Lemma keeps_for_each {A C : Type} (f : State -> C) (l : list A) (body : A -> M unit) :
  (forall x, In x l -> keeps f (body x)) -> keeps f (for_each l body).
Proof.
  induction l as [|x l IH]; intros H; simpl.
  - apply keeps_ret.
  - apply keeps_bind; [apply H; left; reflexivity |].
    intros _. apply IH. intros y Hy. apply H. right. exact Hy.
Qed.

(** *** [only_emits] *)

Lemma only_emits_ret {A : Type} (P : Event -> Prop) (a : A) : only_emits P (mret a).
Proof. intros st. exists []. split; [symmetry; apply app_nil_r | constructor]. Qed.

Lemma only_emits_bind {A B : Type} (P : Event -> Prop) (c : M A) (k : A -> M B) :
  only_emits P c -> (forall a, only_emits P (k a)) -> only_emits P (c ≫= k).
Proof.
  intros Hc Hk st. unfold exec, mbind, M_bind. specialize (Hc st). unfold exec in Hc.
  destruct (c st) as [[a|e] st1]; simpl in *; [| exact Hc].
  destruct Hc as [evs [Ht HP]]. destruct (Hk a st1) as [evs' [Ht' HP']].
  exists (evs ++ evs'). split.
  - unfold exec in Ht'. rewrite Ht', Ht, app_assoc. reflexivity.
  - apply Forall_app. split; assumption.
Qed.

Lemma only_emits_try {A : Type} (P : Event -> Prop) (body : M A) (h : exn -> M A) :
  only_emits P body -> (forall e, only_emits P (h e)) -> only_emits P (try_except body h).
Proof.
  intros Hc Hk st. unfold exec, try_except. specialize (Hc st). unfold exec in Hc.
  destruct (body st) as [[a|[e| | |]] st1]; simpl in *; try exact Hc.
  destruct Hc as [evs [Ht HP]]. destruct (Hk e st1) as [evs' [Ht' HP']].
  exists (evs ++ evs'). split.
  - unfold exec in Ht'. rewrite Ht', Ht, app_assoc. reflexivity.
  - apply Forall_app. split; assumption.
Qed.

Lemma only_emits_silent {A : Type} (P : Event -> Prop) (c : M A) :
  keeps trace c -> only_emits P c.
Proof. intros H st. exists []. rewrite H, app_nil_r. split; [reflexivity | constructor]. Qed.

Lemma only_emits_emit (P : Event -> Prop) (ev : Event) : P ev -> only_emits P (emit ev).
Proof. intros H st. exists [ev]. split; [reflexivity | repeat constructor; exact H]. Qed.

Lemma only_emits_for_each {A : Type} (P : Event -> Prop) (l : list A) (body : A -> M unit) :
  (forall x, In x l -> only_emits P (body x)) -> only_emits P (for_each l body).
Proof.
  induction l as [|x l IH]; intros H; simpl.
  - apply only_emits_ret.
  - apply only_emits_bind; [apply H; left; reflexivity |].
    intros _. apply IH. intros y Hy. apply H. right. exact Hy.
Qed.

Lemma only_emits_weaken {A : Type} (P Q : Event -> Prop) (c : M A) :
  (forall ev, P ev -> Q ev) -> only_emits P c -> only_emits Q c.
Proof.
  intros HPQ H st. destruct (H st) as [evs [Ht HP]]. exists evs. split; [exact Ht |].
  eapply Forall_impl; eassumption.
Qed.

(** *** [never_raises] *)

Lemma never_raises_run {A : Type} (c : M A) (st : State) :
  never_raises c -> exists a, c st = (Ok a, exec c st).
Proof.
  intros H. destruct (H st) as [a Ha]. exists a. unfold result, exec in *.
  destruct (c st); simpl in *; subst; reflexivity.
Qed.

Lemma never_raises_ret {A : Type} (a : A) : never_raises (mret a).
Proof. intros st. exists a. reflexivity. Qed.

Lemma never_raises_bind {A B : Type} (c : M A) (k : A -> M B) :
  never_raises c -> (forall a, never_raises (k a)) -> never_raises (c ≫= k).
Proof.
  intros Hc Hk st. destruct (never_raises_run c st Hc) as [a Ha].
  unfold result. rewrite (bind_ok _ _ _ _ _ Ha). apply Hk.
Qed.

Lemma never_raises_try {A : Type} (body : M A) (h : exn -> M A) :
  contained body -> (forall e, never_raises (h e)) -> never_raises (try_except body h).
Proof.
  intros Hb Hh st. specialize (Hb st). unfold result, try_except in *.
  destruct (body st) as [[a|[e| | |]] st1]; try discriminate;
    [exists a; reflexivity | apply Hh].
Qed.

Lemma never_raises_gets {A : Type} (g : State -> A) : never_raises (gets g).
Proof. intros st. eexists. reflexivity. Qed.

Lemma never_raises_modify (g : State -> State) : never_raises (modify g).
Proof. intros st. eexists. reflexivity. Qed.

Lemma never_raises_emit (ev : Event) : never_raises (emit ev).
Proof. apply never_raises_modify. Qed.

Lemma never_raises_oracle_total {A : Type} (g : World -> A * World) :
  never_raises (oracle_total g).
Proof. intros st. unfold result, oracle_total. destruct (g (world st)). eexists. reflexivity. Qed.

Lemma never_raises_for_each {A : Type} (l : list A) (body : A -> M unit) :
  (forall x, never_raises (body x)) -> never_raises (for_each l body).
Proof.
  intros H. induction l as [|x l IH]; simpl.
  - apply never_raises_ret.
  - apply never_raises_bind; [apply H | intros _; exact IH].
Qed.

(** *** [contained] and [absorbs] *)

Lemma never_raises_contained {A : Type} (c : M A) : never_raises c -> contained c.
Proof. intros H st. destruct (H st) as [a Ha]. rewrite Ha. reflexivity. Qed.

Lemma never_raises_absorbs {A : Type} (c : M A) : never_raises c -> absorbs c.
Proof. intros H st e He. destruct (H st) as [a Ha]. rewrite Ha in He. discriminate. Qed.

Lemma contained_absorbs {A : Type} (c : M A) : contained c -> absorbs c -> never_raises c.
Proof.
  intros Hc Ha st. specialize (Hc st). specialize (Ha st).
  destruct (result c st) as [a|[e| | |]]; try discriminate.
  - exists a. reflexivity.
  - exfalso. apply (Ha e). reflexivity.
Qed.

Lemma contained_bind {A B : Type} (c : M A) (k : A -> M B) :
  contained c -> (forall a, contained (k a)) -> contained (c ≫= k).
Proof.
  intros Hc Hk st. specialize (Hc st). unfold result, mbind, M_bind in *.
  destruct (c st) as [[a|b] st1]; [apply Hk | exact Hc].
Qed.

Lemma contained_try {A : Type} (body : M A) (h : exn -> M A) :
  contained body -> (forall e, contained (h e)) -> contained (try_except body h).
Proof.
  intros Hb Hh st. specialize (Hb st). unfold result, try_except in *.
  destruct (body st) as [[a|[e| | |]] st1]; try discriminate; [reflexivity | apply Hh].
Qed.

Lemma contained_lift {A : Type} (o : outcome A) : contained (lift_outcome o).
Proof. intros st. destruct o; reflexivity. Qed.

Lemma contained_oracle {A : Type} (g : World -> outcome A * World) : contained (oracle g).
Proof.
  intros st. unfold result, oracle. destruct (g (world st)) as [[a|e] w]; reflexivity.
Qed.

Lemma contained_oracle_any {A : Type} (g : World -> flow A * World) :
  (forall w, escaped (fst (g w)) = false) -> contained (oracle_any g).
Proof.
  intros H st. specialize (H (world st)). unfold result, oracle_any.
  destruct (g (world st)) as [r w]. exact H.
Qed.

Lemma contained_for_each {A : Type} (l : list A) (body : A -> M unit) :
  (forall x, contained (body x)) -> contained (for_each l body).
Proof.
  intros H. induction l as [|x l IH]; simpl.
  - apply never_raises_contained, never_raises_ret.
  - apply contained_bind; [apply H | intros _; exact IH].
Qed.
(** * PostgreSQL user and role controller: a shallow embedding

    The development follows [controller.py]: the psycopg2 SQL composition
    used by [DatabaseClient], the configuration and data classes, the JSON
    state file of [StateManager] and one reconciliation cycle of
    [PostgresUserController].  Effects (database, Kubernetes API, state
    file, metrics, the statistics object) are threaded through a state and
    exception monad; a ghost trace records what a cycle issued. *)

From Stdlib Require Import String Ascii List Bool Arith Lia.
From stdpp Require Import gmap strings list fin_maps.

Set Warnings "-register-all".

(** ** psycopg2.sql: composable SQL fragments *)

Module sql.

(** [sql.SQL(s)] is emitted verbatim, [sql.Identifier(s)] goes through the
    identifier quoter. *)
Inductive Composable : Type :=
| SQL (s : string)
| Identifier (s : string).

Definition Composed : Type := list Composable.

Definition dquote : ascii := "034"%char.

(** The quoter doubles every double-quote of the name ... *)
Fixpoint double_quotes (s : string) : string :=
  match s with
  | EmptyString => EmptyString
  | String c r =>
      if Ascii.eqb c dquote
      then String dquote (String dquote (double_quotes r))
      else String c (double_quotes r)
  end.

(** ... and wraps the result in double-quotes. *)
Definition quote_ident (s : string) : string :=
  String dquote (double_quotes s +:+ String dquote EmptyString).

Definition as_string1 (c : Composable) : string :=
  match c with
  | SQL s => s
  | Identifier s => quote_ident s
  end.

Definition as_string (q : Composed) : string :=
  fold_right (fun c acc => as_string1 c +:+ acc) EmptyString q.

Definition flush (pre : string) : Composed :=
  match pre with
  | EmptyString => []
  | _ => [SQL pre]
  end.

(** [sql.SQL(template).format] with positional arguments: the template is
    cut at every auto-numbered field [{}]; a non-empty literal piece becomes an [SQL]
    fragment and each field is replaced by the next argument.  psycopg2
    raises [IndexError] when the arguments run out; every template of the
    controller is applied to exactly as many arguments as it has fields,
    and the function below simply stops there. *)
Fixpoint format_from (template pre : string) (args : list Composable) : Composed :=
  match template with
  | EmptyString => flush pre
  | String "{" (String "}" rest) =>
      flush pre ++
      match args with
      | a :: args' => a :: format_from rest EmptyString args'
      | [] => []
      end
  | String c rest => format_from rest (pre +:+ String c EmptyString) args
  end.

Definition format (template : string) (args : list Composable) : Composed :=
  format_from template EmptyString args.

(** Reading a quoted identifier back, the way the SQL lexer does: a
    doubled quote stands for one quote, a single quote ends the name. *)
Fixpoint read_quoted (s : string) : option (string * string) :=
  match s with
  | EmptyString => None
  | String c r =>
      if Ascii.eqb c dquote then
        match r with
        | String c' r' =>
            if Ascii.eqb c' dquote
            then match read_quoted r' with
                 | Some (name, rest) => Some (String dquote name, rest)
                 | None => None
                 end
            else Some (EmptyString, r)
        | EmptyString => Some (EmptyString, EmptyString)
        end
      else match read_quoted r with
           | Some (name, rest) => Some (String c name, rest)
           | None => None
           end
  end.

Definition read_ident (s : string) : option (string * string) :=
  match s with
  | String c r => if Ascii.eqb c dquote then read_quoted r else None
  | EmptyString => None
  end.

Definition starts_with_dquote (s : string) : bool :=
  match s with
  | String c _ => Ascii.eqb c dquote
  | EmptyString => false
  end.

End sql.

Import sql.

(** ** Configuration *)

Record Config : Type := {
  NAMESPACE : string;
  CONFIGMAP_NAME : string;
  DB_NAME : string;
  DB_USER : string;
  STATE_FILE : string;
  DRY_RUN : bool;
  MAX_RETRIES : nat
}.

(** System roles to exclude from management. *)
Definition SYSTEM_ROLES : gset string :=
  {[ "postgres"; "pg_monitor"; "pg_read_all_settings"; "pg_read_all_stats";
     "pg_stat_scan_tables"; "pg_read_server_files"; "pg_write_server_files";
     "pg_execute_server_program"; "pg_signal_backend"; "rds_superuser" ]}.

(** ** Data models *)

Record UserSpec : Type := {
  username : string;
  database : string;
  roles : list string;
  privileges : option (gmap string (list string))
}.

Record ReconciliationStats : Type := {
  users_created : nat;
  users_updated : nat;
  users_deleted : nat;
  roles_created : nat;
  roles_deleted : nat;
  drift_detected : nat;
  errors : nat
}.

Record Metrics : Type := {
  reconciliation_count : nat;
  drift_count : nat;
  users_managed : nat;
  roles_managed : nat;
  error_count : nat
}.

(** ** The json module, as far as the state file needs it

    Characters are the 256 values of [ascii] (code points 0 to 255) and
    numeric literals are left out: [asdict] of a [UserSpec] holds strings,
    lists, dicts and [None] only. *)

Module json.

(** A number is kept as its literal: the code never computes with one,
    it only meets it where it expects a mapping or a string. *)
Inductive value : Type :=
| JNull
| JBool (b : bool)
| JString (s : string)
| JArray (l : list value)
| JObject (l : list (string * value))
| JNumber (literal : string).

Inductive token : Type :=
| TLBrace | TRBrace | TLBracket | TRBracket | TComma | TColon
| TStr (s : string) | TNull | TTrue | TFalse | TNum (literal : string).

Definition backslash : ascii := "\"%char.
Definition newline : ascii := "010"%char.
Definition space : ascii := " "%char.

Definition hex_digit (n : nat) : ascii :=
  nth n (list_ascii_of_string "0123456789abcdef") "0"%char.

(** [ESCAPE_ASCII] of the encoder: the quote, the backslash and whatever
    lies outside the printable range from space to tilde. *)
Definition escape (c : ascii) : list ascii :=
  if Ascii.eqb c dquote then [backslash; dquote]
  else if Ascii.eqb c backslash then [backslash; backslash]
  else if Ascii.eqb c "010"%char then [backslash; "n"%char]
  else if Ascii.eqb c "013"%char then [backslash; "r"%char]
  else if Ascii.eqb c "009"%char then [backslash; "t"%char]
  else if Ascii.eqb c "008"%char then [backslash; "b"%char]
  else if Ascii.eqb c "012"%char then [backslash; "f"%char]
  else if (nat_of_ascii c <? 32) || (126 <? nat_of_ascii c)
       then [backslash; "u"%char; "0"%char; "0"%char;
             hex_digit (nat_of_ascii c / 16); hex_digit (nat_of_ascii c mod 16)]
  else [c].

Definition encode_string (s : string) : list ascii :=
  dquote :: flat_map escape (list_ascii_of_string s) ++ [dquote].

Definition newline_indent (level : nat) : list ascii :=
  newline :: repeat space (2 * level).

Definition chars (s : string) : list ascii := list_ascii_of_string s.

(** [json.dump(data, f, indent=2)]: one member per line, two spaces per
    nesting level, [", "]-free item separator and [": "] after a key. *)
Fixpoint encode (level : nat) (v : value) : list ascii :=
  match v with
  | JNull => chars "null"
  | JBool true => chars "true"
  | JBool false => chars "false"
  | JString s => encode_string s
  | JArray [] => chars "[]"
  | JArray (x :: xs) =>
      "["%char :: newline_indent (S level) ++ encode (S level) x ++
      (fix rest (l : list value) : list ascii :=
         match l with
         | [] => newline_indent level ++ ["]"%char]
         | y :: l' => ","%char :: newline_indent (S level) ++ encode (S level) y ++ rest l'
         end) xs
  | JObject [] => chars "{}"
  | JObject ((k, x) :: xs) =>
      "{"%char :: newline_indent (S level) ++ encode_string k ++ chars ": " ++
      encode (S level) x ++
      (fix rest (l : list (string * value)) : list ascii :=
         match l with
         | [] => newline_indent level ++ ["}"%char]
         | (k', y) :: l' =>
             ","%char :: newline_indent (S level) ++ encode_string k' ++ chars ": " ++
             encode (S level) y ++ rest l'
         end) xs
  | JNumber literal => chars literal
  end.

Definition dumps (v : value) : string := string_of_list_ascii (encode 0 v).

(** The tokens of a value, for the decoder's view of [encode]. *)
Fixpoint tokens (v : value) : list token :=
  match v with
  | JNull => [TNull]
  | JBool true => [TTrue]
  | JBool false => [TFalse]
  | JString s => [TStr s]
  | JArray [] => [TLBracket; TRBracket]
  | JArray (x :: xs) =>
      TLBracket :: tokens x ++
      (fix rest (l : list value) : list token :=
         match l with
         | [] => [TRBracket]
         | y :: l' => TComma :: tokens y ++ rest l'
         end) xs
  | JObject [] => [TLBrace; TRBrace]
  | JObject ((k, x) :: xs) =>
      TLBrace :: TStr k :: TColon :: tokens x ++
      (fix rest (l : list (string * value)) : list token :=
         match l with
         | [] => [TRBrace]
         | (k', y) :: l' => TComma :: TStr k' :: TColon :: tokens y ++ rest l'
         end) xs
  | JNumber literal => [TNum literal]
  end.

(** *** Decoding: a lexer and a recursive-descent parser *)

Definition is_ws (c : ascii) : bool :=
  Ascii.eqb c space || Ascii.eqb c "009"%char || Ascii.eqb c "010"%char
  || Ascii.eqb c "013"%char.

Definition hex_val (c : ascii) : option nat :=
  let n := nat_of_ascii c in
  if (48 <=? n) && (n <=? 57) then Some (n - 48)
  else if (97 <=? n) && (n <=? 102) then Some (n - 87)
  else if (65 <=? n) && (n <=? 70) then Some (n - 55)
  else None.

(** [\uXXXX]; a code point above 255 has no character in this model. *)
Definition hex4 (a b c d : ascii) : option ascii :=
  match hex_val a, hex_val b, hex_val c, hex_val d with
  | Some 0, Some 0, Some h, Some l => Some (ascii_of_nat (16 * h + l))
  | _, _, _, _ => None
  end.

Definition simple_escape (e : ascii) : option ascii :=
  if Ascii.eqb e dquote then Some dquote
  else if Ascii.eqb e backslash then Some backslash
  else if Ascii.eqb e "/"%char then Some "/"%char
  else if Ascii.eqb e "b"%char then Some "008"%char
  else if Ascii.eqb e "f"%char then Some "012"%char
  else if Ascii.eqb e "n"%char then Some "010"%char
  else if Ascii.eqb e "r"%char then Some "013"%char
  else if Ascii.eqb e "t"%char then Some "009"%char
  else None.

..............................

◆ WHAT THIS TASK INVOLVES ◆
Among the entries above, how many lines include the word "quoter"? Reply with the number only.

◆ RESULT OF THIS EXERCISE ◆
2